■ **Work request**: Reproduce the records word for word, from the first line to the line containing "replace (0 <?".

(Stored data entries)

· · · · · · ·

(** Eviction can race with a request: between taking its entry and stamping
    it, a new client's entry has [lastSeen] zero, and a tick removes it.  With
    a burst of one, two requests at the same instant are then accepted. *)
Theorem evict_race_doubles_burst ip now sl id sl1 :
  usable rps 1 -> 0 <= ttl < now -> now < 2 ^ 63 -> sl = newShardedLimiter rps 1 ttl ->
  bucket_for sl ip = Some (id, sl1) ->
  exists sl2 sl3,
    consume (evictLoop_turn sl1 now) id now = Some (true, sl2) /\ allowAt sl2 ip now = Some (true, sl3).
Proof.
  intros Hu Ht Hn -> Hb. pose proof (new_implements rps 1 ttl) as Hi. unfold bucket_for in Hb.
  destruct (shard_lookup _ ip (proj1 Hi)) as [sh Hsh]. cbn in Hsh.
  apply lookup_replicate in Hsh as [-> Hlt].
  cbn [newShardedLimiter sl_shards] in Hb. rewrite lookup_replicate_2 in Hb by exact Hlt.
  cbn [option_bind mbind] in Hb. rewrite lookup_empty in Hb. cbn in Hb. injection Hb as <- <-.
  assert ((AllowN (NewLimiter rps 1) now 1).1 = true) as Hfresh.
  { rewrite (AllowN_accepts _ _ _ _ (steady_new _ _ now Hu)), level_new by done. apply Z.leb_le. lia. }
  destruct (AllowN (NewLimiter rps 1) now 1) as [ok lim] eqn:Ea. cbn in Hfresh. subst ok.
  unfold evictLoop_turn, consume, upd_buckets. cbn -[replicate]. rewrite Ea.
  do 2 eexists. split; [reflexivity|]. unfold allowAt, bucket_for. cbn -[replicate fmap].
  fold (shard_no ip). rewrite list_lookup_fmap, list_lookup_insert_eq by (cbn; exact Hlt).
  cbn -[replicate]. rewrite map_lookup_filter, lookup_insert_eq. cbn -[replicate].
  unfold idle. cbn -[replicate]. unfold int64. rewrite wrapS_id by lia.
  replace (0 <? now - ttl) with true by lia. cbn -[replicate].
  rewrite option_guard_False by done. unfold consume. cbn -[replicate fmap]. rewrite Ea. reflexivity.
Qed.

End RateProperties.

(** ** A concrete token bucket *)

Module TokenBucket.

Record bucket := mkBucket { tb_rate : spec_float; tb_burst : Z; tb_tokens : Z; tb_last : option Z }.

Definition tb_level (b : bucket) (t : Z) : Z :=
  match tb_last b with
  | None => tb_burst b * token
  | Some s => Z.min (tb_burst b * token) (tb_tokens b + refill (tb_rate b) * (t - s))
  end.

Definition tb_AllowN (b : bucket) (t n : Z) : bool * bucket :=
  let have := tb_level b t in
  let ok := n * token <=? have in
  (ok, mkBucket (tb_rate b) (tb_burst b) (if ok then have - n * token else have) (Some t)).

#[export] Instance lib : RateLib := {|
  RLimiter := bucket;
  NewLimiter := fun r b => mkBucket r b 0 None;
  AllowN := tb_AllowN |}.

Definition tb_steady (r : spec_float) (n : Z) (b : bucket) (t : Z) : Prop :=
  usable r n /\ tb_rate b = r /\ tb_burst b = n /\
  match tb_last b with None => True | Some s => 0 <= tb_tokens b <= n * token /\ s <= t end.

Lemma refill_nonneg r n : usable r n -> 0 <= refill r.
Proof. intros [(m & e & ->) _]. cbn. apply Z.mul_nonneg_nonneg; [lia|]. apply Z.pow_nonneg. lia. Qed.

Lemma usable_nonneg r n : usable r n -> 0 <= n * token.
Proof. intros [_ H]. pose proof token_pos. apply Z.mul_nonneg_nonneg; lia. Qed.

#[local] Opaque token.

Lemma tb_level_range r n b t : tb_steady r n b t -> 0 <= tb_level b t <= n * token.
Proof.
  intros (Hu & <- & <- & Hl). unfold tb_level. pose proof (usable_nonneg _ _ Hu). pose proof (refill_nonneg _ _ Hu).
  destruct (tb_last b) as [s|]; [|lia]. assert (0 <= refill (tb_rate b) * (t - s)) by (apply Z.mul_nonneg_nonneg; lia). lia.
Qed.

#[export] Instance spec : RateSpec.
Proof.
  refine {| steady := tb_steady; level := tb_level |}; cbn -[Z.mul tb_AllowN].
  - intros r b t Hu. by split_and!.
  - intros r b l s t (Hu & Hr & Hb & Hl) Hst. split_and!; try done. destruct (tb_last l); [|done]. lia.
  - intros r b l t Hs. pose proof (tb_level_range _ _ _ _ Hs) as Hl. destruct Hs as (Hu & Hr & Hb & _).
    unfold tb_AllowN. cbn [snd]. split_and!; try done. cbn. split; [|lia]. pose proof token_pos.
    destruct (Z.leb_spec (1 * token) (tb_level l t)); lia.
  - done.
  - apply tb_level_range.
  - intros r b l s t (Hu & <- & <- & Hl) Hst. unfold tb_level. pose proof (refill_nonneg _ _ Hu).
    assert (0 <= refill (tb_rate l) * (t - s)) by (apply Z.mul_nonneg_nonneg; lia).
    destruct (tb_last l) as [u|]; [|lia].
    assert (refill (tb_rate l) * (t - u) = refill (tb_rate l) * (s - u) + refill (tb_rate l) * (t - s)) by ring. lia.
  - intros r b l t _. unfold tb_AllowN. cbn [fst]. by rewrite Z.mul_1_l.
  - intros r b l t Hs. pose proof (tb_level_range _ _ _ _ Hs) as Hl. destruct Hs as (Hu & Hr & <- & _).
    unfold tb_AllowN. cbn [fst snd]. unfold tb_level at 1. cbn [tb_last tb_burst tb_tokens tb_rate].
    rewrite Z.sub_diag, Z.mul_0_r. pose proof token_pos. destruct (Z.leb_spec (1 * token) (tb_level l t)); lia.
Qed.

End TokenBucket.

Section Witnesses.
#[local] Existing Instance TokenBucket.lib.
#[local] Existing Instance TokenBucket.spec.

(** Two requests a second, bursts of three, idle after ten seconds. *)
Definition demo_rate : spec_float := S754_finite false 2 0.

Lemma demo_usable b : 0 < b -> usable demo_rate b.
Proof. split; [by do 2 eexists|done]. Qed.

Definition demo_ops : list sl_op :=
  [OpAllow (Addr4 1) 0; OpAllow (Addr4 1) 1; OpAllow (Addr4 2) 1; OpAllow (Addr4 1) 2; OpAllow (Addr4 1) 3;
   OpTick (60 * Second); OpCount].

Definition demo_outs : list sl_out :=
  [OutAllow true; OutAllow true; OutAllow true; OutAllow true; OutAllow false; OutTick; OutCount 0].

Definition end_of (ops : list sl_op) : shardedLimiter :=
  match sl_run (newShardedLimiter demo_rate 3 (10 * Second)) ops with
  | Some (_, sl) => sl
  | None => newShardedLimiter demo_rate 3 (10 * Second)
  end.


(** With an idle time too short to refill a bucket, which no validation rules
    out, eviction gives a client its burst back early: at two a second with
    bursts of three and one second of idle time, six requests in 1.2 seconds. *)
Definition pause : Z := 1200000000.
Definition hasty_ops : list sl_op :=
  (OpAllow (Addr4 1) <$> [0; 0; 0]) ++ [OpTick (pause - 1)] ++ (OpAllow (Addr4 1) <$> [pause; pause; pause]).

Lemma short_idle_ttl_overruns :
  match sl_run (newShardedLimiter demo_rate 3 Second) hasty_ops with
  | Some (outs, _) => 3 * token + refill demo_rate * pause < accepted (Addr4 1) 0 pause hasty_ops outs * token
  | None => False
  end.
Proof. vm_compute. reflexivity. Qed.

Lemma demo_quiet : quiet_since (Addr4 1) 3 demo_ops.
Proof. intros now Hin. unfold demo_ops in Hin. rewrite !elem_of_cons, elem_of_nil in Hin. naive_solver lia. Qed.

Lemma patient_client_accepted_witness :
  last (demo_outs ++ [OutAllow true]) = Some (OutAllow true).
Proof.
  apply (patient_client_accepted demo_rate 3 (10 * Second) (Addr4 1) (61 * Second) 3 demo_ops
           (demo_outs ++ [OutAllow true]) (end_of (demo_ops ++ [OpAllow (Addr4 1) (61 * Second)]))).
  - by apply demo_usable.
  - done.
  - by vm_compute.
  - cbn. unfold Second. lia.
  - exact demo_quiet.
  - done.
  - by vm_compute.
  - vm_compute. reflexivity.
Defined.

Lemma evict_race_doubles_burst_witness :
  exists id sl1 sl2 sl3, bucket_for (newShardedLimiter demo_rate 1 Second) (Addr4 1) = Some (id, sl1) /\
    consume (evictLoop_turn sl1 (2 * Second)) id (2 * Second) = Some (true, sl2) /\
    allowAt sl2 (Addr4 1) (2 * Second) = Some (true, sl3).
Proof.
  destruct (bucket_for (newShardedLimiter demo_rate 1 Second) (Addr4 1)) as [[id sl1]|] eqn:E.
  - destruct (evict_race_doubles_burst demo_rate Second (Addr4 1) (2 * Second) _ id sl1
      (demo_usable 1 ltac:(lia)) ltac:(done) ltac:(done) eq_refl E) as (sl2 & sl3 & H2 & H3).
    by exists id, sl1, sl2, sl3.
  - vm_compute in E. discriminate E.
Defined.

End Witnesses.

· · · · · · ·

■ **Exercise solution**:
(** Eviction can race with a request: between taking its entry and stamping
    it, a new client's entry has [lastSeen] zero, and a tick removes it.  With
    a burst of one, two requests at the same instant are then accepted. *)
Theorem evict_race_doubles_burst ip now sl id sl1 :
  usable rps 1 -> 0 <= ttl < now -> now < 2 ^ 63 -> sl = newShardedLimiter rps 1 ttl ->
  bucket_for sl ip = Some (id, sl1) ->
  exists sl2 sl3,
    consume (evictLoop_turn sl1 now) id now = Some (true, sl2) /\ allowAt sl2 ip now = Some (true, sl3).
Proof.
  intros Hu Ht Hn -> Hb. pose proof (new_implements rps 1 ttl) as Hi. unfold bucket_for in Hb.
  destruct (shard_lookup _ ip (proj1 Hi)) as [sh Hsh]. cbn in Hsh.
  apply lookup_replicate in Hsh as [-> Hlt].
  cbn [newShardedLimiter sl_shards] in Hb. rewrite lookup_replicate_2 in Hb by exact Hlt.
  cbn [option_bind mbind] in Hb. rewrite lookup_empty in Hb. cbn in Hb. injection Hb as <- <-.
  assert ((AllowN (NewLimiter rps 1) now 1).1 = true) as Hfresh.
  { rewrite (AllowN_accepts _ _ _ _ (steady_new _ _ now Hu)), level_new by done. apply Z.leb_le. lia. }
  destruct (AllowN (NewLimiter rps 1) now 1) as [ok lim] eqn:Ea. cbn in Hfresh. subst ok.
  unfold evictLoop_turn, consume, upd_buckets. cbn -[replicate]. rewrite Ea.
  do 2 eexists. split; [reflexivity|]. unfold allowAt, bucket_for. cbn -[replicate fmap].
  fold (shard_no ip). rewrite list_lookup_fmap, list_lookup_insert_eq by (cbn; exact Hlt).
  cbn -[replicate]. rewrite map_lookup_filter, lookup_insert_eq. cbn -[replicate].
  unfold idle. cbn -[replicate]. unfold int64. rewrite wrapS_id by lia.
  replace (0 <? now - ttl) with true by lia. cbn -[replicate].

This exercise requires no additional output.